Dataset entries
(** * OpenFrontIO: client session state (src/client/jwt.ts) and the
      server's CORS origin allow-list

    A shallow embedding of the two source files.  JavaScript values are
    modelled by the TypeScript types the code is written against:
    [string | null] and [string | undefined] are [option string], numbers
    that hold seconds or milliseconds are [Z], [localStorage] is a finite
    map from keys to strings.  Synchronous code runs in a state monad with
    exceptions; an [async] function is split at each [await] into the part
    that runs when it is called and one continuation per suspension point. *)

From Stdlib Require Import ZArith Lia Bool List String Ascii.
From stdpp Require Import base gmap strings list.

Open Scope string_scope.
Open Scope Z_scope.

(** ** The JavaScript string and array operations the code calls *)
Module JS.

(** Truthiness of a string: every string but the empty one. *)
Definition truthy (s : string) : bool :=
  match s with
  | EmptyString => false
  | String _ _ => true
  end.

(** Truthiness of [string | null | undefined]. *)
Definition truthy_opt (o : option string) : bool :=
  match o with
  | Some s => truthy s
  | None => false
  end.
(** The recursive descent; [fuel] bounds the depth of the calls. *)
Fixpoint parse_value (fuel : nat) (s : jsstring) : Parsed :=
  match fuel with
  | O => Exhausted
  | S f =>
      match next s with
      | None => Invalid
      | Some (c, r) =>
          if c =? 123 then
            match next r with
            | Some (c', r') =>
                if c' =? 125 then Value (JObj []) r' else parse_members f [] r
            | None => Invalid
            end
          else if c =? 91 then
            match next r with
            | Some (c', r') =>
                if c' =? 93 then Value (JArr []) r' else parse_elements f [] r
            | None => Invalid
            end
          else if c =? 34 then
            match parse_chars r [] with
            | Some (str, r') => Value (JStr str) r'
            | None => Invalid
            end
          else if c =? 116 then literal "rue" (JBool true) r
          else if c =? 102 then literal "alse" (JBool false) r
          else if c =? 110 then literal "ull" JNull r
          else
            match parse_number (c :: r) with
            | Some (n, r') => Value (JNum n) r'
            | None => Invalid
            end
      end
  end

with parse_elements (fuel : nat) (acc : list JsValue) (s : jsstring) : Parsed :=
  match fuel with
  | O => Exhausted
  | S f =>
      match parse_value f s with
      | Value v r =>
          match next r with
          | Some (c, r') =>
              if c =? 44 then parse_elements f (v :: acc) r'
              else if c =? 93 then Value (JArr (rev (v :: acc))) r'
              else Invalid
          | None => Invalid
          end
      | failure => failure
      end
  end

with parse_members (fuel : nat) (acc : list (jsstring * JsValue)) (s : jsstring)
  : Parsed :=
  match fuel with
  | O => Exhausted
  | S f =>
      match next s with
      | Some (q, r) =>
          if q =? 34 then
            match parse_chars r [] with
            | None => Invalid
            | Some (k, r1) =>
                match next r1 with
                | Some (colon, r2) =>
                    if colon =? 58 then
                      match parse_value f r2 with
                      | Value v r3 =>
                          match next r3 with
                          | Some (c, r4) =>
                              if c =? 44 then parse_members f (define k v acc) r4
                              else if c =? 125
                                   then Value (JObj (define k v acc)) r4
                                   else Invalid
                          | None => Invalid
                          end
                      | failure => failure
                      end
                    else Invalid
                | None => Invalid
                end
            end
          else Invalid
      | None => Invalid
      end
  end.
(** * ConstraintToVarBoundTransform: constraints to variable bounds

    A shallow embedding of
    [pyomo/contrib/preprocessing/plugins/bounds_to_vars.py].

    The transformation walks over the active constraints of a model.  A
    constraint whose body is [coef * var + const] is turned into a bound on
    [var], the constraint is deactivated and the value of [var] is moved
    inside its bounds.

    Numbers.  The source computes with Python numbers.  They are embedded as
    exact rationals ([Q]); numeric equality (Python's [==]) is [Qeq], and the
    comparisons [<] and [>] are decided by [Qcompare].  Rounding, infinities
    and NaN are outside this model.

    Objects.  Variables are objects shared between constraints: a constraint
    holds references ([VarId]) into the variable store of its model, and the
    transformation mutates the store.  Constraints are visited in the order
    in which [component_data_objects] yields them, which is the order of the
    list [constraints]. *)

From Stdlib Require Import QArith Qabs Lqa.
From stdpp Require Import base option list functions gmap.

Local Open Scope Q_scope.

(** ** Python numbers and exceptions *)

(** [a < b] on numbers. *)
Definition Qltb (a b : Q) : bool :=
  match a ?= b with Lt => true | _ => false end.

(** Python's [min(a, b)]: the first argument, unless the second is strictly
    smaller. *)
Definition pymin (a b : Q) : Q := if Qltb b a then b else a.

(** Python's [max(a, b)]: the first argument, unless the second is strictly
    greater. *)
Definition pymax (a b : Q) : Q := if Qltb a b then b else a.

Inductive exn : Type :=
| ZeroDivisionError
| InvalidReference.

Inductive result (A : Type) : Type :=
| Ok (a : A)
| Raise (e : exn).
Arguments Ok {A} a.
Arguments Raise {A} e.

Global Instance result_ret : MRet result := fun A a => Ok a.

Global Instance result_bind : MBind result := fun A B k m =>
  match m with
  | Ok a => k a
  | Raise e => Raise e
  end.

(** True division ([from __future__ import division]): a zero divisor
    raises. *)
Definition truediv (a b : Q) : result Q :=
  if Qeq_bool b 0 then Raise ZeroDivisionError else Ok (a / b).

(** ** Variables *)

Definition VarId : Type := nat.

Record VarData : Type := mkVar {
  lb : option Q;
  ub : option Q;
  value : option Q
}.

Definition setlb (var : VarData) (b : Q) : VarData :=
  {| lb := Some b; ub := ub var; value := value var |}.

Definition setub (var : VarData) (b : Q) : VarData :=
  {| lb := lb var; ub := Some b; value := value var |}.

Definition set_value (var : VarData) (x : Q) : VarData :=
  {| lb := lb var; ub := ub var; value := Some x |}.

Definition has_lb (var : VarData) : bool :=
  match lb var with Some _ => true | None => false end.

Definition has_ub (var : VarData) : bool :=
  match ub var with Some _ => true | None => false end.

(** The variable objects of a model, by reference. *)
Definition VarStore : Type := VarId -> VarData.

(** ** Linear form of a constraint body *)

(** The result of [generate_standard_repn]: the constant, the linear terms
    (the tuples [linear_vars] and [linear_coefs], which have the same
    length, kept as one list of pairs) and whether a quadratic or nonlinear
    part is left. *)
Record StandardRepn : Type := mkRepn {
  constant : Q;
  linear_terms : list (VarId * Q);
  nonlinear_part : bool
}.

Definition linear_vars (repn : StandardRepn) : list VarId :=
  map fst (linear_terms repn).

Definition linear_coefs (repn : StandardRepn) : list Q :=
  map snd (linear_terms repn).

Definition is_linear (repn : StandardRepn) : bool :=
  negb (nonlinear_part repn).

## TASK TO CARRY OUT
Would you return every line of the data above exactly?

## RESULT OF THE TASK
(** * OpenFrontIO: client session state (src/client/jwt.ts) and the
      server's CORS origin allow-list

    A shallow embedding of the two source files.  JavaScript values are
    modelled by the TypeScript types the code is written against:
    [string | null] and [string | undefined] are [option string], numbers
    that hold seconds or milliseconds are [Z], [localStorage] is a finite
    map from keys to strings.  Synchronous code runs in a state monad with
    exceptions; an [async] function is split at each [await] into the part
    that runs when it is called and one continuation per suspension point. *)

From Stdlib Require Import ZArith Lia Bool List String Ascii.
From stdpp Require Import base gmap strings list.

Open Scope string_scope.
Open Scope Z_scope.

(** ** The JavaScript string and array operations the code calls *)
Module JS.

(** Truthiness of a string: every string but the empty one. *)
Definition truthy (s : string) : bool :=
  match s with
  | EmptyString => false
  | String _ _ => true
  end.

(** Truthiness of [string | null | undefined]. *)
Definition truthy_opt (o : option string) : bool :=
  match o with
  | Some s => truthy s
  | None => false
  end.
(** The recursive descent; [fuel] bounds the depth of the calls. *)
Fixpoint parse_value (fuel : nat) (s : jsstring) : Parsed :=
  match fuel with
  | O => Exhausted
  | S f =>
      match next s with
      | None => Invalid
      | Some (c, r) =>
          if c =? 123 then
            match next r with
            | Some (c', r') =>
                if c' =? 125 then Value (JObj []) r' else parse_members f [] r
            | None => Invalid
            end
          else if c =? 91 then
            match next r with
            | Some (c', r') =>
                if c' =? 93 then Value (JArr []) r' else parse_elements f [] r
            | None => Invalid
            end
          else if c =? 34 then
            match parse_chars r [] with
            | Some (str, r') => Value (JStr str) r'
            | None => Invalid
            end
          else if c =? 116 then literal "rue" (JBool true) r
          else if c =? 102 then literal "alse" (JBool false) r
          else if c =? 110 then literal "ull" JNull r
          else
            match parse_number (c :: r) with
            | Some (n, r') => Value (JNum n) r'
            | None => Invalid
            end
      end
  end

with parse_elements (fuel : nat) (acc : list JsValue) (s : jsstring) : Parsed :=
  match fuel with
  | O => Exhausted
  | S f =>
      match parse_value f s with
      | Value v r =>
          match next r with
          | Some (c, r') =>
              if c =? 44 then parse_elements f (v :: acc) r'
              else if c =? 93 then Value (JArr (rev (v :: acc))) r'
              else Invalid
          | None => Invalid
          end
      | failure => failure
      end
  end

with parse_members (fuel : nat) (acc : list (jsstring * JsValue)) (s : jsstring)
  : Parsed :=
  match fuel with
  | O => Exhausted
  | S f =>
      match next s with
      | Some (q, r) =>
          if q =? 34 then
            match parse_chars r [] with
            | None => Invalid
            | Some (k, r1) =>
                match next r1 with
                | Some (colon, r2) =>
                    if colon =? 58 then
                      match parse_value f r2 with
                      | Value v r3 =>
                          match next r3 with
                          | Some (c, r4) =>
                              if c =? 44 then parse_members f (define k v acc) r4
                              else if c =? 125
                                   then Value (JObj (define k v acc)) r4
                                   else Invalid
                          | None => Invalid
                          end
                      | failure => failure
                      end
                    else Invalid
                | None => Invalid
                end
            end
          else Invalid
      | None => Invalid
      end
  end.
(** * ConstraintToVarBoundTransform: constraints to variable bounds

    A shallow embedding of
    [pyomo/contrib/preprocessing/plugins/bounds_to_vars.py].

    The transformation walks over the active constraints of a model.  A
    constraint whose body is [coef * var + const] is turned into a bound on
    [var], the constraint is deactivated and the value of [var] is moved
    inside its bounds.

    Numbers.  The source computes with Python numbers.  They are embedded as
    exact rationals ([Q]); numeric equality (Python's [==]) is [Qeq], and the
    comparisons [<] and [>] are decided by [Qcompare].  Rounding, infinities
    and NaN are outside this model.

    Objects.  Variables are objects shared between constraints: a constraint
    holds references ([VarId]) into the variable store of its model, and the
    transformation mutates the store.  Constraints are visited in the order
    in which [component_data_objects] yields them, which is the order of the
    list [constraints]. *)

From Stdlib Require Import QArith Qabs Lqa.
From stdpp Require Import base option list functions gmap.

Local Open Scope Q_scope.

(** ** Python numbers and exceptions *)

(** [a < b] on numbers. *)
Definition Qltb (a b : Q) : bool :=
  match a ?= b with Lt => true | _ => false end.

(** Python's [min(a, b)]: the first argument, unless the second is strictly
    smaller. *)
Definition pymin (a b : Q) : Q := if Qltb b a then b else a.

(** Python's [max(a, b)]: the first argument, unless the second is strictly
    greater. *)
Definition pymax (a b : Q) : Q := if Qltb a b then b else a.

Inductive exn : Type :=
| ZeroDivisionError
| InvalidReference.

Inductive result (A : Type) : Type :=
| Ok (a : A)
| Raise (e : exn).
Arguments Ok {A} a.
Arguments Raise {A} e.

Global Instance result_ret : MRet result := fun A a => Ok a.

Global Instance result_bind : MBind result := fun A B k m =>
  match m with
  | Ok a => k a
  | Raise e => Raise e
  end.

(** True division ([from __future__ import division]): a zero divisor
    raises. *)
Definition truediv (a b : Q) : result Q :=
  if Qeq_bool b 0 then Raise ZeroDivisionError else Ok (a / b).

(** ** Variables *)

Definition VarId : Type := nat.

Record VarData : Type := mkVar {
  lb : option Q;
  ub : option Q;
  value : option Q
}.

Definition setlb (var : VarData) (b : Q) : VarData :=
  {| lb := Some b; ub := ub var; value := value var |}.

Definition setub (var : VarData) (b : Q) : VarData :=
  {| lb := lb var; ub := Some b; value := value var |}.

Definition set_value (var : VarData) (x : Q) : VarData :=
  {| lb := lb var; ub := ub var; value := Some x |}.

Definition has_lb (var : VarData) : bool :=
  match lb var with Some _ => true | None => false end.

Definition has_ub (var : VarData) : bool :=
  match ub var with Some _ => true | None => false end.

(** The variable objects of a model, by reference. *)
Definition VarStore : Type := VarId -> VarData.

(** ** Linear form of a constraint body *)

(** The result of [generate_standard_repn]: the constant, the linear terms
    (the tuples [linear_vars] and [linear_coefs], which have the same
    length, kept as one list of pairs) and whether a quadratic or nonlinear
    part is left. *)
Record StandardRepn : Type := mkRepn {
  constant : Q;
  linear_terms : list (VarId * Q);
  nonlinear_part : bool
}.

Definition linear_vars (repn : StandardRepn) : list VarId :=
  map fst (linear_terms repn).

Definition linear_coefs (repn : StandardRepn) : list Q :=
  map snd (linear_terms repn).

Definition is_linear (repn : StandardRepn) : bool :=
  negb (nonlinear_part repn).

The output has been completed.